Fixpoint preLoad_from (f : LevelledForest) (rest : list ptr) (idx : nat) : nat * option Block :=
  match rest with
  | [] => (idx, None)
  | p :: rest =>
      match vertex_at f p with
      | Some v => (S idx, Some v)
      | None => preLoad_from f rest (S idx)
      end
  end.

Definition preLoad (f : LevelledForest) (it : VertexIterator) : VertexIterator :=
  let '(idx, next) := preLoad_from f (drop (it_idx it) (it_data it)) (it_idx it) in
  MkIterator (it_data it) idx next.

Definition newVertexIterator (f : LevelledForest) (vertexList : list ptr) : VertexIterator :=
  preLoad f (MkIterator vertexList 0 None).

Definition NextVertex (f : LevelledForest) (it : VertexIterator) : VertexIterator * option Block :=
  (preLoad f it, it_next it).

Definition HasNext (it : VertexIterator) : bool := bool_decide (it_next it ≠ None).

(** ** Children and levels (lines 112-145)

    For an unknown identifier the map gives a nil pointer, and reading its
    [children] panics. *)

Definition GetChildren (f : LevelledForest) (id : Identifier) : outcome VertexIterator :=
  c ← of_option NilDereference (vertices f !! id ≫= λ p, containers f !! p);
  mret (newVertexIterator f (vc_children c)).

Definition count_full (f : LevelledForest) (l : list ptr) : Z :=
  Z.of_nat (length (filter (λ p, is_Some (vertex_at f p)) l)).

Definition GetNumberOfChildren (f : LevelledForest) (id : Identifier) : outcome Z :=
  c ← of_option NilDereference (vertices f !! id ≫= λ p, containers f !! p);
  mret (count_full f (vc_children c)).

Definition GetVerticesAtLevel (f : LevelledForest) (level : Z) : VertexIterator :=
  newVertexIterator f (at_level f level).

Definition GetNumberOfVerticesAtLevel (f : LevelledForest) (level : Z) : Z :=
  count_full f (at_level f level).

(** ** Adding a vertex (lines 152-200) *)

Definition getOrCreateVertexContainer (f : LevelledForest) (id : Identifier) (level : Z)
  : LevelledForest * ptr :=
  match vertices f !! id with
  | Some p => (f, p)
  | None =>
      let p := length (containers f) in
      let c := MkContainer id level [] None in
      (MkForest (containers f ++ [c]) (<[id := p]> (vertices f))
         (<[level := at_level f level ++ [p]]> (verticesAtLevel f)) (LowestLevel f), p)
  end.

Definition registerWithParent (st : QCStore) (f : LevelledForest) (p : ptr)
  : outcome LevelledForest :=
  c ← container f p;
  if decide (vc_level c ≤ LowestLevel f) then mret f
  else
    v ← of_option NilDereference (vc_vertex c);
    '(parentID, parentView) ← Parent st v;
    if decide (parentView < LowestLevel f) then mret f
    else
      let '(f, pp) := getOrCreateVertexContainer f parentID parentView in
      mret (upd_container (add_child p) pp f).

Definition AddVertex (st : QCStore) (f : LevelledForest) (vertex : Block)
  : outcome LevelledForest :=
  if decide (Level vertex < LowestLevel f) then mret f
  else
    let '(f, p) := getOrCreateVertexContainer f (VertexID vertex) (Level vertex) in
    c ← container f p;
    if isEmptyContainer c then
      registerWithParent st (upd_container (set_vertex vertex) p f) p
    else mret f.

(** ** Verification (lines 204-284) *)

Definition isEquivalentToStoredVertex (st : QCStore) (f : LevelledForest) (vertex : Block)
  : outcome (result bool) :=
  match GetVertex f (VertexID vertex) with
  | None => mret (Val false)
  | Some storedVertex =>
      if decide (Level vertex ≠ Level storedVertex) then mret (Err "conflicting vertices")
      else if decide (Level vertex ≤ LowestLevel f) then mret (Val true)
      else
        '(newParentId, newParentView) ← Parent st vertex;
        '(storedParentId, storedParentView) ← Parent st storedVertex;
        if decide (newParentId ≠ storedParentId) then mret (Err "conflicting vertices")
        else if decide (newParentView ≠ storedParentView) then mret (Err "conflicting vertices")
        else mret (Val true)
  end.

Definition verifyParent (st : QCStore) (f : LevelledForest) (vertex : Block)
  : outcome (result ()) :=
  '(parentID, parentLevel) ← Parent st vertex;
  if decide (¬ (parentLevel < Level vertex)) then
    mret (Err "parent vertex's level must be smaller than the vertex's level")
  else
    match GetVertex f parentID with
    | None => mret (Val ())
    | Some parentVertex =>
        if decide (Level parentVertex ≠ parentLevel) then
          mret (Err "parent vertex has a different level than the stored vertex")
        else mret (Val ())
    end.

Definition VerifyVertex (st : QCStore) (f : LevelledForest) (vertex : Block)
  : outcome (result ()) :=
  if decide (Level vertex < LowestLevel f) then mret (Val ())
  else
    r ← isEquivalentToStoredVertex st f vertex;
    match r with
    | Err e => mret (Err e)
    | Val true => mret (Val ())
    | Val false =>
        if decide (Level vertex = LowestLevel f) then mret (Val ())
        else verifyParent st f vertex
    end.

(** ** Pruning (lines 51-87) *)

(** Lines 60-70: from [level] down through the parents of the first vertex of
    each level.  The loop is bounded by fuel. *)
Fixpoint committed_levels (fuel : nat) (st : QCStore) (f : LevelledForest) (l : Z) (acc : gset Z)
  : outcome (gset Z) :=
  if decide (LowestLevel f ≤ l ∧ 1 < l) then
    match fuel with
    | O => Fault FuelExhausted
    | S fuel =>
        p ← index (at_level f l) 0;
        c ← container f p;
        vertex ← of_option NilDereference (vc_vertex c);
        '(parentID, _) ← Parent st vertex;
        match GetVertex f parentID with
        | None => mret acc
        | Some parentVertex =>
            if decide (Level parentVertex < LowestLevel f) then mret acc
            else committed_levels fuel st f (Level parentVertex) ({[Level parentVertex]} ∪ acc)
        end
    end
  else mret acc.

(** What the pruning loop accumulates. *)
Record pruned := MkPruned { pr_forest : LevelledForest; pr_forked : list Block; pr_no : Z }.

(** Lines 73-82, one container [p] of level [l]. *)
Definition prune_container (committed : bool) (l : Z) (s : pruned) (p : ptr) : pruned :=
  let f := pr_forest s in
  let forked :=
    if negb committed && bool_decide (1 < l) then
      match vertex_at f p with Some v => pr_forked s ++ [v] | None => pr_forked s end
    else pr_forked s in
  let ids := match containers f !! p with
             | Some c => delete (vc_id c) (vertices f)
             | None => vertices f
             end in
  MkPruned (MkForest (containers f) ids (verticesAtLevel f) (LowestLevel f))
    forked (int64 (pr_no s + 1)).

(** Lines 72-84, one level. *)
Definition prune_level (committed : gset Z) (s : pruned) (l : Z) : pruned :=
  let s := foldl (prune_container (bool_decide (l ∈ committed)) l) s (at_level (pr_forest s) l) in
  let f := pr_forest s in
  MkPruned (MkForest (containers f) (vertices f) (delete l (verticesAtLevel f)) (LowestLevel f))
    (pr_forked s) (pr_no s).

Definition PruneUpToLevel (fuel : nat) (st : QCStore) (f : LevelledForest) (level : Z)
  : outcome (LevelledForest * result (list Block * Z)) :=
  if decide (level < LowestLevel f) then
    mret (f, Err "new lowest level cannot be smaller than previous last retained level")
  else
    committed ← committed_levels fuel st f level ∅;
    let s := foldl (prune_level committed) (MkPruned f [] 0) (seqZ (LowestLevel f) (level - LowestLevel f)) in
    let f := pr_forest s in
    mret (MkForest (containers f) (vertices f) (verticesAtLevel f) level,
          Val (pr_forked s, pr_no s)).

(** ** The invariant *)

Record forest_inv (f : LevelledForest) : Prop := {
  inv_vertex : ∀ id p, vertices f !! id = Some p →
    ∃ c, containers f !! p = Some c ∧ vc_id c = id ∧ p ∈ at_level f (vc_level c);
  inv_level : ∀ l p, p ∈ at_level f l →
    ∃ c, containers f !! p = Some c ∧ vc_level c = l ∧ vertices f !! vc_id c = Some p;
  inv_nodup : ∀ l, NoDup (at_level f l);
  inv_lowest : ∀ l, l < LowestLevel f → at_level f l = [];
  inv_full : ∀ p c v, containers f !! p = Some c → vc_vertex c = Some v → VertexID v = vc_id c;
  inv_children : ∀ p c q, containers f !! p = Some c → q ∈ vc_children c →
    ∃ v, vertex_at f q = Some v ∧ b_PrevID v = vc_id c
}.

Lemma forest_inv_new : forest_inv NewLevelledForest.
Proof.
  split; intros *; unfold at_level; simpl; rewrite ?lookup_empty; simpl; try done; try set_solver.
  constructor.
Qed.

(** *** The lookups *)

Lemma GetVertex_Some f id v :
  GetVertex f id = Some v ↔ ∃ p, vertices f !! id = Some p ∧ vertex_at f p = Some v.
Proof.
  unfold GetVertex, vertex_at, isEmptyContainer.
  destruct (vertices f !! id) as [p|]; simpl; [|split; [done|intros (? & ? & _); done]].
  transitivity (containers f !! p ≫= vc_vertex = Some v).
  - destruct (containers f !! p) as [[i l ch [w|]]|]; simpl; done.
  - split; [eauto|intros (q & Hq & Hv)]. by injection Hq as <-.
Qed.

Lemma HasVertex_GetVertex f id : HasVertex f id = bool_decide (is_Some (GetVertex f id)).
Proof.
  unfold HasVertex, GetVertex, isEmptyContainer.
  destruct (vertices f !! id ≫= _) as [[i l ch [v|]]|]; simpl; done.
Qed.

Lemma GetVertex_ext f g :
  vertices f = vertices g → (∀ p, vertex_at f p = vertex_at g p) →
  ∀ id, GetVertex f id = GetVertex g id.
Proof.
  intros Hv Hat id. apply option_eq. intros v. rewrite !GetVertex_Some, Hv.
  by setoid_rewrite Hat.
Qed.

(** *** Updates of a container *)

Lemma container_upd g p f q :
  containers (upd_container g p f) !! q
  = if decide (p = q) then g <$> containers f !! q else containers f !! q.
Proof.
  simpl. destruct (decide (p = q)) as [->|]; [apply list_lookup_alter_eq|].
  by apply list_lookup_alter_ne.
Qed.

(** An update that keeps identifier and level keeps the invariant when it keeps
    what the containers say of their vertex and children. *)
Lemma forest_inv_upd g p f :
  forest_inv f →
  (∀ c, vc_id (g c) = vc_id c ∧ vc_level (g c) = vc_level c) →
  (∀ c v, containers f !! p = Some c → vc_vertex (g c) = Some v → VertexID v = vc_id c) →
  (∀ c v, containers f !! p = Some c → vc_vertex c = Some v → vc_vertex (g c) = Some v) →
  (∀ c q, containers f !! p = Some c → q ∈ vc_children (g c) →
    q ∈ vc_children c ∨
    ∃ v, vertex_at (upd_container g p f) q = Some v ∧ b_PrevID v = vc_id c) →
  forest_inv (upd_container g p f).
Proof.
  intros [I1 I2 I3 I4 I5 I6] Hg Hv Hkeep Hch.
  assert (Hat : ∀ q v, vertex_at f q = Some v → vertex_at (upd_container g p f) q = Some v).
  { intros q v. unfold vertex_at. rewrite container_upd. case_decide; [subst q|done].
    destruct (containers f !! p) eqn:E; [|done]. simpl. by apply Hkeep. }
  split; try done.
  - intros id q (c & Hc & Hid & Hl)%I1. destruct (Hg c) as [Hg1 Hg2]. rewrite container_upd.
    case_decide; rewrite Hc; simpl; [exists (g c)|exists c];
      split_and!; rewrite ?Hg1, ?Hg2; done.
  - intros l q (c & Hc & Hl & Hid)%I2. destruct (Hg c) as [Hg1 Hg2]. rewrite container_upd.
    case_decide; rewrite Hc; simpl; [exists (g c)|exists c];
      split_and!; rewrite ?Hg1, ?Hg2; done.
  - intros q c v. rewrite container_upd. case_decide; [subst q|apply I5].
    destruct (containers f !! p) as [d|] eqn:E; [|done]. simpl. intros [= <-] Hd.
    destruct (Hg d) as [-> _]. by eapply Hv.
  - intros q c r. rewrite container_upd. case_decide.
    + subst q. destruct (containers f !! p) as [d|] eqn:E; [|done]. simpl.
      intros [= <-] Hr. destruct (Hg d) as [-> _].
      destruct (Hch d r eq_refl Hr) as [Hold|Hnew]; [|done].
      destruct (I6 p d r E Hold) as (v & Hv1 & Hv2). exists v. split; [by apply Hat|done].
    + intros Hc Hr. destruct (I6 q c r Hc Hr) as (v & Hv1 & Hv2).
      exists v. split; [by apply Hat|done].
Qed.

(** *** Creation of a container *)

Section get_or_create.
Context (f : LevelledForest) (id : Identifier) (level : Z).
Let g := (getOrCreateVertexContainer f id level).1.
Let p := (getOrCreateVertexContainer f id level).2.

Lemma create_lowest : LowestLevel g = LowestLevel f.
Proof. subst g. unfold getOrCreateVertexContainer. by destruct (vertices f !! id). Qed.

Lemma create_found : vertices g !! id = Some p.
Proof.
  subst g p. unfold getOrCreateVertexContainer.
  destruct (vertices f !! id) as [q|] eqn:E; [done|]. simpl. by rewrite lookup_insert_eq.
Qed.

Lemma create_containers q c : containers f !! q = Some c → containers g !! q = Some c.
Proof.
  subst g. unfold getOrCreateVertexContainer. destruct (vertices f !! id); [done|]. simpl.
  intros Hq. rewrite lookup_app_l; [done|]. by eapply lookup_lt_Some.
Qed.

Lemma create_vertex_at q : vertex_at g q = vertex_at f q.
Proof.
  subst g. unfold getOrCreateVertexContainer, vertex_at. destruct (vertices f !! id); [done|].
  simpl. destruct (decide (q < length (containers f))%nat).
  - by rewrite lookup_app_l.
  - rewrite lookup_app_r by lia. rewrite (lookup_ge_None_2 (containers f) q) by lia.
    destruct (q - length (containers f))%nat as [|k]; [done|]. by destruct k.
Qed.

Lemma create_vertices id' : id ≠ id' → vertices g !! id' = vertices f !! id'.
Proof.
  intros Hne. subst g. unfold getOrCreateVertexContainer.
  destruct (vertices f !! id); [done|]. simpl. by rewrite lookup_insert_ne.
Qed.
(* ===== verification/Mempool.v ===== *)
(** * The transaction pool ([src/mempool/])

    [Backend] is a doubly linked list of transactions with a limit on insertion
    at the back and a Bloom filter of the identifiers seen; [MemPool] and
    [Producer] are thin layers over it.  The bit set of the filter is the
    [willf/bitset] library, a parameter with the documented behaviour of its
    [New], [Set] and [Test]. *)
From S2P Require Import Prelude Identity Sha1 Db Crypto Types.

Local Open Scope Z_scope.

(** ** The Bloom filter (bloom.go) *)

Class BitSet := {
  bitset : Type;
  bitset_New : Z → bitset;
  bitset_Set : bitset → Z → bitset;
  bitset_Test : bitset → Z → bool
}.

(** The documentation of the library: a new set is empty, and [Set] sets one bit. *)
Class BitSetLaws `{BitSet} := {
  Test_New : ∀ n i, bitset_Test (bitset_New n) i = false;
  Test_Set : ∀ s i j, bitset_Test (bitset_Set s i) j = (bool_decide (i = j) || bitset_Test s j)
}.

Definition DEFAULT_SIZE : Z := Z.shiftl 2 24.
Definition seeds : list Z := [7; 11; 13; 31; 37; 61].

Record SimpleHash := MkSimpleHash { sh_Cap : Z; sh_Seed : Z }.

(** Lines 45-51: the polynomial hash, reduced to the capacity by a mask. *)
Definition hash_loop (seed : Z) (value : list Z) : Z :=
  foldl (λ result c, uint64 (uint64 (result * seed) + c)) 0 value.
Definition hash (s : SimpleHash) (value : string) : Z :=
  Z.land (uint64 (sh_Cap s - 1)) (hash_loop (sh_Seed s) (bytes_of_string value)).

Section bloom.
Context `{BitSet}.

Record BloomFilter := MkBloomFilter { bf_Set : bitset; bf_Funcs : list SimpleHash }.

Definition NewBloomFilter : BloomFilter :=
  MkBloomFilter (bitset_New DEFAULT_SIZE) (MkSimpleHash DEFAULT_SIZE <$> seeds).

Definition bf_Add (bf : BloomFilter) (value : string) : BloomFilter :=
  MkBloomFilter (foldl (λ s f, bitset_Set s (hash f value)) (bf_Set bf) (bf_Funcs bf)) (bf_Funcs bf).

Definition bf_Contains (bf : BloomFilter) (value : string) : bool :=
  if decide (value = "") then false
  else foldl (λ ret f, ret && bitset_Test (bf_Set bf) (hash f value)) true (bf_Funcs bf).

(** ** The list of transactions (backend.go) *)

Record Backend := MkBackend {
  txns : list Transaction;
  limit : Z;
  totalReceived : Z;
  bloom : BloomFilter
}.

Definition NewBackend (limit : Z) : Backend := MkBackend [] limit 0 NewBloomFilter.

Definition size (b : Backend) : Z := Z.of_nat (length (txns b)).

(** Lines 27-38: refused only when the list is already longer than the limit. *)
Definition insertBack (txn : option Transaction) (b : Backend) : Backend :=
  match txn with
  | None => b
  | Some tx =>
      if decide (limit b < size b) then b
      else MkBackend (txns b ++ [tx]) (limit b) (int64 (totalReceived b + 1)) (bloom b)
  end.

Definition insertFront (txn : option Transaction) (b : Backend) : Backend :=
  match txn with
  | None => b
  | Some tx => MkBackend (tx :: txns b) (limit b) (totalReceived b) (bloom b)
  end.

Definition front (b : Backend) : Backend * option Transaction :=
  match txns b with
  | [] => (b, None)
  | tx :: rest => (MkBackend rest (limit b) (totalReceived b) (bloom b), Some tx)
  end.

(** Lines 75-78. *)
Fixpoint take_front (i : nat) (b : Backend) (batch : list (option Transaction))
  : Backend * list (option Transaction) :=
  match i with
  | O => (b, batch)
  | S i => let '(b, tx) := front b in take_front i b (batch ++ [tx])
  end.

(** Lines 66-80: [make] panics on a negative capacity. *)
Definition some (n : Z) : prog Backend (list (option Transaction)) := λ b,
  let batchSize := if decide (n ≤ size b) then n else size b in
  if decide (batchSize < 0) then Fault MakeCapOutOfRange
  else Ok (take_front (Z.to_nat batchSize) b []).

Definition addToBloom (id : string) (b : Backend) : Backend :=
  MkBackend (txns b) (limit b) (totalReceived b) (bf_Add (bloom b) id).

(** ** The pool and the producer (mempool.go, producer.go)

    [addNew] reads the identifier of the transaction after inserting it, so a
    nil transaction panics there. *)

Definition addNew (tx : option Transaction) : prog Backend () := λ b,
  let b := insertBack tx b in
  tx ← of_option NilDereference tx;
  Ok (addToBloom (tx_ID tx) b, ()).

Definition addOld (tx : option Transaction) : prog Backend () := modify (insertFront tx).

(** mempool.go, lines 8-19: the pool is its backend. *)
Definition NewMemPool (MemSize : Z) : Backend := NewBackend MemSize.

(** The two configuration values the producer reads. *)
Definition NewProducer (MemSize : Z) : Backend := NewMemPool MemSize.
Definition GeneratePayload (BSize : Z) : prog Backend (list (option Transaction)) := some BSize.
Definition AddTxn (txn : option Transaction) : prog Backend () := addNew txn.
Definition CollectTxn (txn : option Transaction) : prog Backend () := addOld txn.
Definition TotalReceivedTxNo (b : Backend) : Z := totalReceived b.
End bloom.

(** ** The bits of the filter *)

Lemma hash_loop_range seed value : 0 ≤ hash_loop seed value.
Proof.
  unfold hash_loop. induction value as [|c value IH] using rev_ind; [done|].
  rewrite foldl_app. simpl. apply uint64_range.
Qed.

Lemma hash_range seed value : 0 ≤ hash (MkSimpleHash DEFAULT_SIZE seed) value < DEFAULT_SIZE.
Proof.
  unfold hash. change (uint64 (sh_Cap (MkSimpleHash DEFAULT_SIZE seed) - 1)) with (Z.ones 25).
  rewrite Z.land_comm, Z.land_ones by lia. change DEFAULT_SIZE with (2 ^ 25).
  apply Z.mod_pos_bound. lia.
Qed.

Section bloom_lemmas.
Context `{BitSetLaws}.

Lemma Test_foldl_Set s (idxs : list Z) j :
  bitset_Test (foldl bitset_Set s idxs) j = (bool_decide (j ∈ idxs) || bitset_Test s j).
Proof.
  revert s. induction idxs as [|i idxs IH]; intros s; simpl; [done|].
  rewrite IH, Test_Set. rewrite orb_assoc. f_equal.
  repeat case_bool_decide; simpl; set_solver.
Qed.

Lemma bf_Add_bits bf value :
  bf_Set (bf_Add bf value) = foldl bitset_Set (bf_Set bf) ((λ f, hash f value) <$> bf_Funcs bf).
Proof. unfold bf_Add. simpl. generalize (bf_Set bf). induction (bf_Funcs bf); intros s; simpl; auto. Qed.

(** [Contains] tests every bit of the value. *)
Lemma bf_Contains_spec bf value :
  bf_Contains bf value = true ↔
  value ≠ "" ∧ ∀ f, f ∈ bf_Funcs bf → bitset_Test (bf_Set bf) (hash f value) = true.
Proof.
  unfold bf_Contains. destruct (decide (value = "")) as [->|Hne]; [split; [done|]; tauto|].
  assert (∀ fs r, foldl (λ ret f, ret && bitset_Test (bf_Set bf) (hash f value)) r fs = true
    ↔ r = true ∧ ∀ f, f ∈ fs → bitset_Test (bf_Set bf) (hash f value) = true) as Hfold.
  { intros fs. induction fs as [|f fs IH]; intros r; simpl.
    - split; [intros ->; split; [done|set_solver]|tauto].
    - rewrite IH, andb_true_iff. setoid_rewrite elem_of_cons. split.
      + intros [[-> Hf] Hfs]. split; [done|]. intros g [->|Hg]; auto.
      + intros [-> Hfs]. split; [split; [done|]|]; auto. }
  rewrite Hfold. tauto.
Qed.

Lemma bf_Contains_Add bf value w :
  bf_Contains (bf_Add bf value) w = true ↔
  w ≠ "" ∧ ∀ f, f ∈ bf_Funcs bf →
    (∃ g, hash f w = hash g value ∧ g ∈ bf_Funcs bf) ∨ bitset_Test (bf_Set bf) (hash f w) = true.
Proof.
  rewrite bf_Contains_spec. change (bf_Funcs (bf_Add bf value)) with (bf_Funcs bf).
  rewrite bf_Add_bits. setoid_rewrite Test_foldl_Set. setoid_rewrite orb_true_iff.
  setoid_rewrite bool_decide_eq_true. by setoid_rewrite list_elem_of_fmap.
Qed.
End bloom_lemmas.

(** ** Runs of the producer

    Any sequence of the producer's calls, from a new producer.  Next to the
    state, the run records the transactions that [AddTxn] accepted, those that
    [CollectTxn] put back, and the payloads produced, in order. *)

Inductive pool_op := OpAdd (tx : Transaction) | OpCollect (tx : Transaction) | OpPayload.

Section pool.
Context `{BitSet}.

Record pool := MkPool {
  backend : Backend;
  accepted : list Transaction;
  collected : list Transaction;
  produced : list (option Transaction)
}.

Definition pool_step (BSize : Z) (s : pool) (op : pool_op) : outcome pool :=
  match op with
  | OpAdd tx =>
      '(b, _) ← AddTxn (Some tx) (backend s);
      mret (MkPool b (if decide (limit (backend s) < size (backend s)) then accepted s
                      else accepted s ++ [tx]) (collected s) (produced s))
  | OpCollect tx =>
      '(b, _) ← CollectTxn (Some tx) (backend s);
      mret (MkPool b (accepted s) (collected s ++ [tx]) (produced s))
  | OpPayload =>
      '(b, batch) ← GeneratePayload BSize (backend s);
      mret (MkPool b (accepted s) (collected s) (produced s ++ batch))
  end.

Definition pool_run (MemSize BSize : Z) (ops : list pool_op) : outcome pool :=
  foldl (λ s op, s ← s; pool_step BSize s op) (Ok (MkPool (NewProducer MemSize) [] [] [])) ops.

- Directions for this task
Above are the records; copy exactly the lines from the line with "(** *** The lookups *)" through the line with "unfold GetVertex, vertex_at, isEmptyContainer.", both included.

- The completed task
(** *** The lookups *)

Lemma GetVertex_Some f id v :
  GetVertex f id = Some v ↔ ∃ p, vertices f !! id = Some p ∧ vertex_at f p = Some v.
Proof.
  unfold GetVertex, vertex_at, isEmptyContainer.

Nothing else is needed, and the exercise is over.